**What is required**
From the data below, retype exactly the lines starting with the one that contains "modify (λ s, s.[m_ntfyas := m]);;;" and ending with the one that contains "(** ** [MH_sendvm], compiled", both included.

**Records for the exercise**
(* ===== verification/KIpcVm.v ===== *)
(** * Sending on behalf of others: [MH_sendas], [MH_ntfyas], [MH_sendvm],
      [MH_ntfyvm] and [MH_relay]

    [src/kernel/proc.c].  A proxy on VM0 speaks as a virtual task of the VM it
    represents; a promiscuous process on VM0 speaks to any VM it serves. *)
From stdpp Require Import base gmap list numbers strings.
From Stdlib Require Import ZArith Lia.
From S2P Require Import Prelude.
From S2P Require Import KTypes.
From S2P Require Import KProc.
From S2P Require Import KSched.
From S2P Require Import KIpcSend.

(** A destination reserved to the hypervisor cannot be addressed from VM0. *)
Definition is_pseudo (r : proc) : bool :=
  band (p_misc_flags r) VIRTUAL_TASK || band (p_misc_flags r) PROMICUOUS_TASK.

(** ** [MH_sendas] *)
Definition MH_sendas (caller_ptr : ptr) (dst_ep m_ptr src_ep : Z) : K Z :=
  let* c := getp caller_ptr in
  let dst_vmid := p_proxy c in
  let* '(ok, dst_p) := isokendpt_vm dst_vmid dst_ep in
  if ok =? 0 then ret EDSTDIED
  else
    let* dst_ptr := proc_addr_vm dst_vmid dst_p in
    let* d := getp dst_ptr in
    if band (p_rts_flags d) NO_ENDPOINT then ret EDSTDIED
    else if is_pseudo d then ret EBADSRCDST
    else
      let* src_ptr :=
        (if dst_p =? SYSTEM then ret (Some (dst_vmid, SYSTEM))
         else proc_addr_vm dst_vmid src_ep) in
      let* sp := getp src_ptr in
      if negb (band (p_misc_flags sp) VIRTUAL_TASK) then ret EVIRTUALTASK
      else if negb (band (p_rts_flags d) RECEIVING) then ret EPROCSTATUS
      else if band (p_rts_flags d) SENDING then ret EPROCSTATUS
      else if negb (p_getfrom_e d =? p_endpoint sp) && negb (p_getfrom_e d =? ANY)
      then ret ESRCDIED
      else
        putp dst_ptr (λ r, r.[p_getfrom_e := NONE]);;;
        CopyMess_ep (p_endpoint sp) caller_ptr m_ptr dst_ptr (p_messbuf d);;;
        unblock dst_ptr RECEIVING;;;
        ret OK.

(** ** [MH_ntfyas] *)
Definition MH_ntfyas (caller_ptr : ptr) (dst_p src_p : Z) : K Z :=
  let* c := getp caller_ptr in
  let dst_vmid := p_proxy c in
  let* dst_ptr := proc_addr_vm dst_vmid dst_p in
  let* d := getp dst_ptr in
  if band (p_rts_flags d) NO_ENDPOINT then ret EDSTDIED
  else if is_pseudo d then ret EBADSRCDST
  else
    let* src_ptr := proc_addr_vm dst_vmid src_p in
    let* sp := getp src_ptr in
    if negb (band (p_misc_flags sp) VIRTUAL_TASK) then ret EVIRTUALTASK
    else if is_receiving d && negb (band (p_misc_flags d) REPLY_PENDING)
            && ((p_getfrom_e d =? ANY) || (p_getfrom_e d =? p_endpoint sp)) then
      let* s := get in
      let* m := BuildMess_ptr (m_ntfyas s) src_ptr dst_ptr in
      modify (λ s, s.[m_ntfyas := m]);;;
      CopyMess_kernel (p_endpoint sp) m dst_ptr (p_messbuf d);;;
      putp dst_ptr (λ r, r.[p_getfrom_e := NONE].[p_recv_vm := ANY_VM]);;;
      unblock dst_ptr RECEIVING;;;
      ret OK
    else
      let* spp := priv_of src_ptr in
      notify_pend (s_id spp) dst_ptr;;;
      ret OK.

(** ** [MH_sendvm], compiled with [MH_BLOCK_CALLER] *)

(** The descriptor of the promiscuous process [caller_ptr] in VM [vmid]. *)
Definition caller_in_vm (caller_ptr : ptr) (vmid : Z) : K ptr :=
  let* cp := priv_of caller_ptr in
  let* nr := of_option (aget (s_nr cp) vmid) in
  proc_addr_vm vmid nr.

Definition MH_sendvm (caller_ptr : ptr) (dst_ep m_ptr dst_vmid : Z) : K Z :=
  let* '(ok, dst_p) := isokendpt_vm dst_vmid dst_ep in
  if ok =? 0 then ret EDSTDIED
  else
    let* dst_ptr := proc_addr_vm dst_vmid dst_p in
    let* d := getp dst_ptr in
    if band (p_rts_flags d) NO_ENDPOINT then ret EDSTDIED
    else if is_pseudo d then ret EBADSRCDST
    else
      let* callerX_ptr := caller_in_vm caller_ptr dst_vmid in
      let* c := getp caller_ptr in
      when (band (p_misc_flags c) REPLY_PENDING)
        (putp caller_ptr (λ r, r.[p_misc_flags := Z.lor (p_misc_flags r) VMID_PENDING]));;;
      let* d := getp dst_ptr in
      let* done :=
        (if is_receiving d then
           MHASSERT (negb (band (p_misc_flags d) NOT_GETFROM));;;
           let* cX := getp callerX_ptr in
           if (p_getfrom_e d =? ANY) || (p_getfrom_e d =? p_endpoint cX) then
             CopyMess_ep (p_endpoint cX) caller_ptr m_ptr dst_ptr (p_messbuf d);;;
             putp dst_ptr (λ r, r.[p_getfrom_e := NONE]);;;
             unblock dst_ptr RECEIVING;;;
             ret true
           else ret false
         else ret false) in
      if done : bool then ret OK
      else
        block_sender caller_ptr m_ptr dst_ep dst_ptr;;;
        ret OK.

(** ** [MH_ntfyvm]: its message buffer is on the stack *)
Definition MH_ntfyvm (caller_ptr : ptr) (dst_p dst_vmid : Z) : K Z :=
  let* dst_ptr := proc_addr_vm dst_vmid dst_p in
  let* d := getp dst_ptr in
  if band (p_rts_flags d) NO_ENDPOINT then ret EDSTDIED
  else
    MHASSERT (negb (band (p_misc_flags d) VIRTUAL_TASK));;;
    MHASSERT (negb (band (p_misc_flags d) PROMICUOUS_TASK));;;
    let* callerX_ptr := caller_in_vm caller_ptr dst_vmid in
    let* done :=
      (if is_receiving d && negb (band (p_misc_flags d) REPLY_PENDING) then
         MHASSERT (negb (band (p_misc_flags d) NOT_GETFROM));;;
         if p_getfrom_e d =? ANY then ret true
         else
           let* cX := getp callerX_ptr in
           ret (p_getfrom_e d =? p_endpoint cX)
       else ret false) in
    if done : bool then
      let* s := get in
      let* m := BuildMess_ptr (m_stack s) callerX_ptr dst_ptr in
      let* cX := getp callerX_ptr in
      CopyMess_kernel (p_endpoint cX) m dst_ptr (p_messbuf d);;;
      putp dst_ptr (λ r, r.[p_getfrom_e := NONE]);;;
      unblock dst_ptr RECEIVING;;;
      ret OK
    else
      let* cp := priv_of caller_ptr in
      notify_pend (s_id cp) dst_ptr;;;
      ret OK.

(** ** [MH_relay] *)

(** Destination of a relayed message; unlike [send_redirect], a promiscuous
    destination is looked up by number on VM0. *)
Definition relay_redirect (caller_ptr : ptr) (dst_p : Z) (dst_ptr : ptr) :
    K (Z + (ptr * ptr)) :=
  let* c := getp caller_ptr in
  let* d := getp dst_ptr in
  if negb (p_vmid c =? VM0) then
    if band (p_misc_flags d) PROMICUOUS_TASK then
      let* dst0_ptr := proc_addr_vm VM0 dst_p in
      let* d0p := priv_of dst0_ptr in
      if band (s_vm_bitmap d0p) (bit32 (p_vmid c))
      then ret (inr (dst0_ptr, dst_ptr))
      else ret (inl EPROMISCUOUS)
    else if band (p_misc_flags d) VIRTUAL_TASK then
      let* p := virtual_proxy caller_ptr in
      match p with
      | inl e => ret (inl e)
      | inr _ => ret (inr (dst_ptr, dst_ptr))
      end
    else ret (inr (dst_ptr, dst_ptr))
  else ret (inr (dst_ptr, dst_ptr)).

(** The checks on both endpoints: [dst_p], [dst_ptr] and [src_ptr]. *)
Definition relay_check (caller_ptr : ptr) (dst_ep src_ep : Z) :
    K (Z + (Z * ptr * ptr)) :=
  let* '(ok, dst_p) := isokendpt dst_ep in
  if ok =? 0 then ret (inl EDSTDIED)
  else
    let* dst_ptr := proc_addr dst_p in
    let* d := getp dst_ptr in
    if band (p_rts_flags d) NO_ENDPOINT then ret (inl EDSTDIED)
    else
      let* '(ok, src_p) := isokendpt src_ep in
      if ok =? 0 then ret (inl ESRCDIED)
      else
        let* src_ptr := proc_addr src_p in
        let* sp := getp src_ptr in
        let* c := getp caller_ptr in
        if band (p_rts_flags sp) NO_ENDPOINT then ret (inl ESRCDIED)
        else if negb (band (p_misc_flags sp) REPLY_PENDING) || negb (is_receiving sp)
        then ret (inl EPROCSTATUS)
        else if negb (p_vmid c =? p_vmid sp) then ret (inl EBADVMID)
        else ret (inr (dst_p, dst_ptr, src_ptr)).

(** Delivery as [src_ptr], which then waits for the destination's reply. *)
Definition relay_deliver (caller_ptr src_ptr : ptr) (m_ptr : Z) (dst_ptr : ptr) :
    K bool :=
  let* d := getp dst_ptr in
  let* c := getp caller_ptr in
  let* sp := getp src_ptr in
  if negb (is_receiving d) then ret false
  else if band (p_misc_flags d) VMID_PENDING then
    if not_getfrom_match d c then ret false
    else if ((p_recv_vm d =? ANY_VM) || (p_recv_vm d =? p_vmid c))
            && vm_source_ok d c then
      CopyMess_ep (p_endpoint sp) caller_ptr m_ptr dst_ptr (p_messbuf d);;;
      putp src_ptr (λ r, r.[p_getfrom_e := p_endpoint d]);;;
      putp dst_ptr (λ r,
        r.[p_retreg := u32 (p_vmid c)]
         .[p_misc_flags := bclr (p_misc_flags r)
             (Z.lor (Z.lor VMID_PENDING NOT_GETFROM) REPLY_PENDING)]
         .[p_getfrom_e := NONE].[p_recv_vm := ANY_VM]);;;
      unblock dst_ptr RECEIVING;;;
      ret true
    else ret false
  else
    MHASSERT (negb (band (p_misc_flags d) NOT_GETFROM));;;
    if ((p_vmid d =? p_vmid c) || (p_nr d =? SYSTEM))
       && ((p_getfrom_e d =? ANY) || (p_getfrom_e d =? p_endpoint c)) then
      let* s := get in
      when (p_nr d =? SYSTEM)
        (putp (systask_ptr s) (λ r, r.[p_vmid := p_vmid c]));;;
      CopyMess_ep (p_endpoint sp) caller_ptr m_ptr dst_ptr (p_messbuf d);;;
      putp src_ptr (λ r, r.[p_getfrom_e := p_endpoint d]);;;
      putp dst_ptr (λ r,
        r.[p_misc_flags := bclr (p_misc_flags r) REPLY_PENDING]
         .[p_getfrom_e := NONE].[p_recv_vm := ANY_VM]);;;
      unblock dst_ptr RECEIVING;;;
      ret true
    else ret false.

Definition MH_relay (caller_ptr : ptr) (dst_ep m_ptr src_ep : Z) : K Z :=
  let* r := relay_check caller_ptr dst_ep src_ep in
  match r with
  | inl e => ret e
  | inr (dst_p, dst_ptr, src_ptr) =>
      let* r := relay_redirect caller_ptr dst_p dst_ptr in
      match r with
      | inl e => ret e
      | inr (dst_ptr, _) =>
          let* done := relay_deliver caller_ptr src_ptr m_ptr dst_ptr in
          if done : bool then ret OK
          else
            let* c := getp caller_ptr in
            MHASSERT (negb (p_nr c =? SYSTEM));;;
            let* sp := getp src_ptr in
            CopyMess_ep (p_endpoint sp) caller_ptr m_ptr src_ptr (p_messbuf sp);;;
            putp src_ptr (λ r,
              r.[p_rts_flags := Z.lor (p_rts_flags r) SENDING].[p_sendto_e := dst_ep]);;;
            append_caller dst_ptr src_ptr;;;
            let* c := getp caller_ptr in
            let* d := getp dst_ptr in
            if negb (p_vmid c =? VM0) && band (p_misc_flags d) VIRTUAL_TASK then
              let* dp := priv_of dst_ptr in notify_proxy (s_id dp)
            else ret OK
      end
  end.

**Answer**
      modify (λ s, s.[m_ntfyas := m]);;;
      CopyMess_kernel (p_endpoint sp) m dst_ptr (p_messbuf d);;;
      putp dst_ptr (λ r, r.[p_getfrom_e := NONE].[p_recv_vm := ANY_VM]);;;
      unblock dst_ptr RECEIVING;;;
      ret OK
    else
      let* spp := priv_of src_ptr in
      notify_pend (s_id spp) dst_ptr;;;
      ret OK.

(** ** [MH_sendvm], compiled with [MH_BLOCK_CALLER] *)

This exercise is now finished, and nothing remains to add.